The Media Failed by Giving People What They Want
Whatever lies the press is telling us, they are ones that at least some of us want to hear.
Concerned about deep political divisions ripping apart the United States? Relax—there's at least one issue on which there's an emerging consensus across the political spectrum.
That is that the press has failed.
President Trump, in his remarks on January 6 before a mob of his supporters disrupted Congress, said, "We don't have a free and fair press. Our media is not free. It's not fair. It suppresses thought. It suppresses speech, and it's become the enemy of the people. It's become the enemy of the people. It's the biggest problem we have in this country."
It was not just Trump and the Republicans expressing this view. President Obama's statement on "today's violence at the Capitol" said, "for two months now, a political party and its accompanying media ecosystem has too often been unwilling to tell their followers the truth—that this was not a particularly close election and that President-Elect Biden will be inaugurated on January 20." The Senate Democratic leader, Chuck Schumer, returning to the Senate floor after the disruption, denounced what he called "a demagogic president, the people who enable him, the captive media that parrots his lies."
Nikole Hannah-Jones, the Pulitzer-Prize-winning reporter for the New York Times Magazine, tweeted, "Trump placed open white nationalists all throughout his admin from the beginning and we—mainstream media, polite society—normalized that and we should all be absolutely appalled." She named one "mainstream media" outlet in particular: "MSNBC was running Trump's speeches in full and giving platform to disinformation trolls from Trump Administration almost his entire presidency."
The president of the NAACP Legal Defense and Educational Fund, Sherrilyn Ifill, tweeted, "The obsession of white journalists w/understanding white Trump voters blinded them to pursuing the more informed perspective of Black people, whose vantage point provides a clear look at precisely what is broken in American democracy."
James and Kathryn Murdoch, in a statement, said, "Spreading disinformation—whether about the election, public health or climate change—has real-world consequences.
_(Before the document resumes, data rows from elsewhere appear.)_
(* ===== verification/ConfigProps.v ===== *)
(** * What the configuration guarantees

    Theorems on [Config.v]: where the values of a loaded configuration come from, how
    the flat map becomes a nested object, what a presentation hides, and the round
    trips of a dumped configuration and of the converters. *)

From stdpp Require Import base gmap list fin_maps strings sorting.
From Stdlib Require Import ZArith Lia Ascii.
From S2P Require Import Prelude Config.

#[local] Open Scope string_scope.
#[local] Open Scope Z_scope.
#[local] Open Scope list_scope.

(** ** The order of strings *)

Definition str_lt (a b : string) : Prop := String.compare a b = Lt.

Lemma str_compare_refl a : String.compare a a = Eq.
Proof. induction a as [|x a IH]; cbn; [done|]. unfold Ascii.compare. by rewrite N.compare_refl. Qed.

Lemma ascii_compare_spec a b : CompareSpec (a = b) (N_of_ascii a < N_of_ascii b)%N (N_of_ascii b < N_of_ascii a)%N (Ascii.compare a b).
Proof.
  unfold Ascii.compare. destruct (N.compare_spec (N_of_ascii a) (N_of_ascii b)) as [E|E|E]; constructor; try done.
  by rewrite <-(ascii_N_embedding a), <-(ascii_N_embedding b), E.
Qed.

Lemma str_lt_trans a b c : str_lt a b -> str_lt b c -> str_lt a c.
Proof.
  unfold str_lt. revert b c. induction a as [|x a IH]; intros [|y b] [|z c]; cbn; try done.
  destruct (ascii_compare_spec x y), (ascii_compare_spec y z), (ascii_compare_spec x z); subst; try done; try lia. apply IH.
Qed.

Lemma str_lt_irrefl a : ~ str_lt a a.
Proof. unfold str_lt. by rewrite str_compare_refl. Qed.

Lemma str_compare_gt a b : String.compare a b = Gt -> str_lt b a.
Proof. unfold str_lt. rewrite (String.compare_antisym b a). by destruct (String.compare a b). Qed.

(** ** Ordered maps *)

Section BTree.
Context {V : Type}.
Implicit Types (m : BTreeMap V).
(* ===== verification/NodeConfig.v ===== *)
(** * The configuration of the whole node and its start

    Models the configuration structures of the crates with their defaults and what
    they dump ([retry.rs] of [crates/starknet_client], [ethereum_base_layer_contract.rs],
    and the [lib.rs], [db/mod.rs], [mmap_file/mod.rs], [client/mod.rs], [central.rs] and
    [config.rs] that declare one), [crates/papyrus_node/src/config/] with its pointers,
    [version.rs], how the structures are deserialized, and the start of the node in
    [main.rs] with the construction of its network ([bin_utils/mod.rs] and
    [NetworkManager::new]). Then the configuration of the node is loaded back from its
    file, and the instances that show the hypotheses of the theorems on configurations
    can hold.

    Durations are in milliseconds, except in the configurations of the two
    synchronisations, whose records keep whole seconds. *)

From stdpp Require Import base gmap list fin_maps strings pretty.
From Stdlib Require Import ZArith Lia String Ascii.
From S2P Require Import Prelude StarknetTypes StorageTxn PeerManager Sqmr NetworkManager MmapFile P2pClient PendingSync Config ConfigProps.

#[local] Open Scope string_scope.
#[local] Open Scope Z_scope.

(** The types of [starknet_api] and [libp2p] that a configuration holds. *)
Class NodeTypes {JN : JsonNumberApi} : Type := {
  NodeChainId : Type;
  NodeChainId_json : ToJson NodeChainId;
  NodeChainId_Mainnet : NodeChainId;
  chain_id_text : NodeChainId -> string;
  NodeAddress : Type;
  NodeAddress_json : ToJson NodeAddress;
  (** [contract_address!(text)]. *)
  contract_address : string -> NodeAddress;
  NodeAddress_default : NodeAddress;
  Multiaddr : Type;
  Multiaddr_json : ToJson Multiaddr;
  Multiaddr_empty : Multiaddr
}.

(** How these types and numbers are read ([None]: an error), and the secret of ten
    random letters that [random_secret] makes. *)
Class NodeTypesRead {JN : JsonNumberApi} {NT : NodeTypes} : Type := {
  (** The integer that a number is; [None]: it is none of 64 bits. *)
  number_integer : JsonNumber -> option Z;
  NodeChainId_read : Value -> option NodeChainId;
  NodeAddress_read : Value -> option NodeAddress;
  Multiaddr_read : Value -> option Multiaddr;
  random_secret : string
}.

#[global] Existing Instance NodeChainId_json.
#[global] Existing Instance NodeAddress_json.
#[global] Existing Instance Multiaddr_json.

Section NodeConfig.
Context {JN : JsonNumberApi} {HM : HashMapIter} {NT : NodeTypes}.

(** [json!] of an integer, and of a scope (a unit variant is its name). *)
#[local] Instance Z_json : ToJson Z := {| json n := Value_Number (number_from_usize n) |}.
#[local] Instance scope_json : ToJson StorageScope := {|
  json scope := Value_String match scope with StorageScope_FullArchive => "FullArchive" | StorageScope_StateOnly => "StateOnly" end
|}.

(** [Duration::from_secs] and [as_secs]. *)
Definition from_secs (secs : Z) : Z := secs * 1000.
Definition as_secs (duration : Z) : Z := duration / 1000.

(** [BTreeMap::extend] and [append]. *)
Definition bt_extend {V} (m entries : BTreeMap V) : BTreeMap V := foldl (fun m e => bt_insert e.1 e.2 m) m entries.

(** ** [RetryConfig] *)

Record RetryConfig : Type := mkRetryConfig {
  RetryConfig_retry_base_millis : Z;
  RetryConfig_retry_max_delay_millis : Z;
  RetryConfig_max_retries : Z
}.
(** One turn of the loop of [execute_transactions]. *)
Definition execute_transaction (self : ExecutionStateReader) (block_context : BlockContext) (charge_fee validate : bool)
    (transaction_index : Z) (tx : ExecutableTransactionInput) (tx_hash : Z) (cached_state : CachedState) :
    ExecutionResult (CachedState * TransactionExecutionOutput) :=
  let price_unit := price_unit_of (transaction_version tx) in
  let transactional_state := create_transactional cached_state in
  let deprecated_declared_class_hash := deprecated_declared_class_hash_of tx in
  let! blockifier_tx := to_blockifier_tx tx tx_hash transaction_index in
  let! executed := run_prog self (transaction_execute blockifier_tx block_context charge_fee validate transactional_state) in
  let! induced := induced_state_diff self executed.1 deprecated_declared_class_hash in
  let cached_state := commit induced.1 in
  let! execution_info :=
    match executed.2 with
    | inl execution_info => ret execution_info
    | inr error => execution_failed (ExecutionError_from transaction_index error)
    end in
  ret (cached_state, mkTransactionExecutionOutput execution_info induced.2 price_unit).

Fixpoint execute_loop (self : ExecutionStateReader) (block_context : BlockContext) (charge_fee validate : bool) (transaction_index : Z)
    (txs : list (ExecutableTransactionInput * Z)) (cached_state : CachedState) : ExecutionResult (list TransactionExecutionOutput) :=
  match txs with
  | [] => ret []
  | (tx, tx_hash) :: txs =>
      let! executed := execute_transaction self block_context charge_fee validate transaction_index tx tx_hash cached_state in
      let! res := execute_loop self block_context charge_fee validate (transaction_index + 1) txs executed.1 in
      ret (executed.2 :: res)
  end.

Definition execute_transactions (txs : list ExecutableTransactionInput) (tx_hashes : option (list Z)) (chain_id : ChainId)
    (maybe_pending_data : option ExecutionPendingData) (state_number : StateNumber) (block_context_block_number : Z)
    (execution_config : ExecutionConfig) (charge_fee validate override_kzg_da_to_false : bool) :
    ExecutionResult (list TransactionExecutionOutput * BlockContext) :=
  let reader := mkExecutionStateReader state_number maybe_pending_data in
  set_missing None ;!
  let! created := create_block_context reader CachedState_new block_context_block_number chain_id maybe_pending_data execution_config
    override_kzg_da_to_false in
  let '(cached_state, block_context) := created in
  let! hashed := match tx_hashes with Some tx_hashes => ret (txs, tx_hashes) | None => calc_tx_hashes txs chain_id end in
  let! res := execute_loop reader block_context charge_fee validate 0 (zip hashed.1 hashed.2) cached_state in
  ret (res, block_context).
Many media property owners have as much responsibility for this as the elected officials who know the truth but choose instead to propagate lies. We hope the awful scenes we have all been seeing will finally convince those enablers to repudiate the toxic politics they have promoted once and forever." James is a son of Rupert Murdoch, who controls the Wall Street Journal, New York Post, Fox News Channel, and other outlets.
Ok, maybe the political divisions on this issue aren't quite so nonexistent. While Trump and his critics both say the press is a problem, they disagree on how. Trump thinks the problem is the press has been too hostile. Trump's critics think the problem is the press has been too pro-Trump—"captive," in Schumer's words.
Already, some news and opinion outlets, such as CNN, have aired calls for utilities to deny carriage to competing outlets.
A healthier approach than having phone companies or cable companies or internet service providers police the content would be for the free market to help by providing consumers information to make intelligent choices. At least two startups, Newsguard and Credder, are aiming to make a profit by guiding readers to more trustworthy news outlets.
The editor Alana Newhouse sees in the brokenness of the current moment an opportunity for new beginnings: "Establish a newspaper, one people can see themselves in and hold in their hands.…Give up on our current institutions; they already gave up on us," she advises in a recent piece.
Seeing the failures of the press as a business opportunity is tempting, and doubtless some visionary and hardworking entrepreneurs will find a way to make money by improving on what now exists. But even a startup will come up against the hard reality that in free, democratic capitalism, just like politicians tell voters what they want to hear, the press tells readers what they want to hear. That's not a way of making excuses for either politicians or television producers or newspaper editors; I have been a harsh critic of all three.
But a country, on some level, gets the politicians it deserves, just as it gets the press it deserves. So the across-the-political-spectrum tendency to blame the media may itself be a sign of a kind of denial, a way of avoiding confronting one of the hardest truths of all. Whatever lies the press is telling us, they are ones that at least some of us want to hear.